Exercise material:
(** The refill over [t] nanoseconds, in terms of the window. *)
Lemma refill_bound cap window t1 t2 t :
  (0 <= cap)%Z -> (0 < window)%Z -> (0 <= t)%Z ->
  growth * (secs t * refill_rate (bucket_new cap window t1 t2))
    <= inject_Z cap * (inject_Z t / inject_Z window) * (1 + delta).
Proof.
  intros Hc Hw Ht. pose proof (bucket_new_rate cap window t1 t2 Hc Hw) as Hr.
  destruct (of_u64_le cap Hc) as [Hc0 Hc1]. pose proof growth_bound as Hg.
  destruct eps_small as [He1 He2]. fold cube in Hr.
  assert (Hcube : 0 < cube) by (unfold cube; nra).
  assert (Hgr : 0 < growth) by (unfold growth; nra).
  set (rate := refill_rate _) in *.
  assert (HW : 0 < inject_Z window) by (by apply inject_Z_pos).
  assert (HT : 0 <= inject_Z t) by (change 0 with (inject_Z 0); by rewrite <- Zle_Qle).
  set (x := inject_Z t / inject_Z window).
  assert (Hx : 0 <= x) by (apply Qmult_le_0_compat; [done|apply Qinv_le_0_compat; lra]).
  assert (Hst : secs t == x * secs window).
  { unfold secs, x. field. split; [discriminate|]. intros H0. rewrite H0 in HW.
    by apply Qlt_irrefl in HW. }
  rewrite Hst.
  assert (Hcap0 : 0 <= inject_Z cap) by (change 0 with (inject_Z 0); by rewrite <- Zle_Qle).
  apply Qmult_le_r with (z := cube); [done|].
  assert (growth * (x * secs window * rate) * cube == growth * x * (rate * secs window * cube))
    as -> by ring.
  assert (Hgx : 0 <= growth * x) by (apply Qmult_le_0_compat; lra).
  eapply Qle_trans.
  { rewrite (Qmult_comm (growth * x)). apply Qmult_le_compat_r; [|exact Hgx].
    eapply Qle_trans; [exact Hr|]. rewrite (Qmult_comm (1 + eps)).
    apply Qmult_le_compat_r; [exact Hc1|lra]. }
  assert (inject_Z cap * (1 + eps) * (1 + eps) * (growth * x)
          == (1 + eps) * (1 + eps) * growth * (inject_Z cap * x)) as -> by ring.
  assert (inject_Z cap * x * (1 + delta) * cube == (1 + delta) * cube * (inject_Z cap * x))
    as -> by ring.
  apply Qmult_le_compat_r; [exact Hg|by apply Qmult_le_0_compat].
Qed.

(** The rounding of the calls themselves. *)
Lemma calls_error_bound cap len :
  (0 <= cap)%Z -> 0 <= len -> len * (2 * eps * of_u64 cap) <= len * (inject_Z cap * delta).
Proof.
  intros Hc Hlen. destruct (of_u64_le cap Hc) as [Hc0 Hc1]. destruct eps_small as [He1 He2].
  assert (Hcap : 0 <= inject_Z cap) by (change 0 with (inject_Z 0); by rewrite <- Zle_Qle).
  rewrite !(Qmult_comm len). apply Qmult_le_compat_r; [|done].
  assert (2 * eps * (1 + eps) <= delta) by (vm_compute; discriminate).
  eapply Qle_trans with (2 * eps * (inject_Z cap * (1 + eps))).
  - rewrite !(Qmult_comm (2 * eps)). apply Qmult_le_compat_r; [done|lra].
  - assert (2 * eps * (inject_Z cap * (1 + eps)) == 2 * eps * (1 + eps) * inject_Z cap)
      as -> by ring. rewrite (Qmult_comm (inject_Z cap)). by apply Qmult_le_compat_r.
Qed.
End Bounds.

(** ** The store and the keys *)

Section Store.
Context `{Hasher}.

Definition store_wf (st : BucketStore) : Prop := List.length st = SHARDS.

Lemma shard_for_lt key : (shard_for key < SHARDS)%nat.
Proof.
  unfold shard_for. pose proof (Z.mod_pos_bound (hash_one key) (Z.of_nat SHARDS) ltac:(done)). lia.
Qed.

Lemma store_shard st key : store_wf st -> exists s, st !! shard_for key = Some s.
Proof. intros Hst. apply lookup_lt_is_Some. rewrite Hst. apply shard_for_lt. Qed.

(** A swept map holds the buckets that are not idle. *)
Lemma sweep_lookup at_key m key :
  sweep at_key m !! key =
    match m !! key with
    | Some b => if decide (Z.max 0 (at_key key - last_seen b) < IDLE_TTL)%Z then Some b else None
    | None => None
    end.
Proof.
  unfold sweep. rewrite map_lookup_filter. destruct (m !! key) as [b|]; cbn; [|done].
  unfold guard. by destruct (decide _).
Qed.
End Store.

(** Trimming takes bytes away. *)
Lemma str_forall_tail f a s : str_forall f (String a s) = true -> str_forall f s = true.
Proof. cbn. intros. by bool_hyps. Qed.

What you should do: What you give back should be exactly the lines of the entries above from the one containing "unfold guard. by destruct (decide _)." to the end, and nothing more.

Answer box:
  unfold guard. by destruct (decide _).
Qed.
End Store.

(** Trimming takes bytes away. *)
Lemma str_forall_tail f a s : str_forall f (String a s) = true -> str_forall f s = true.
Proof. cbn. intros. by bool_hyps. Qed.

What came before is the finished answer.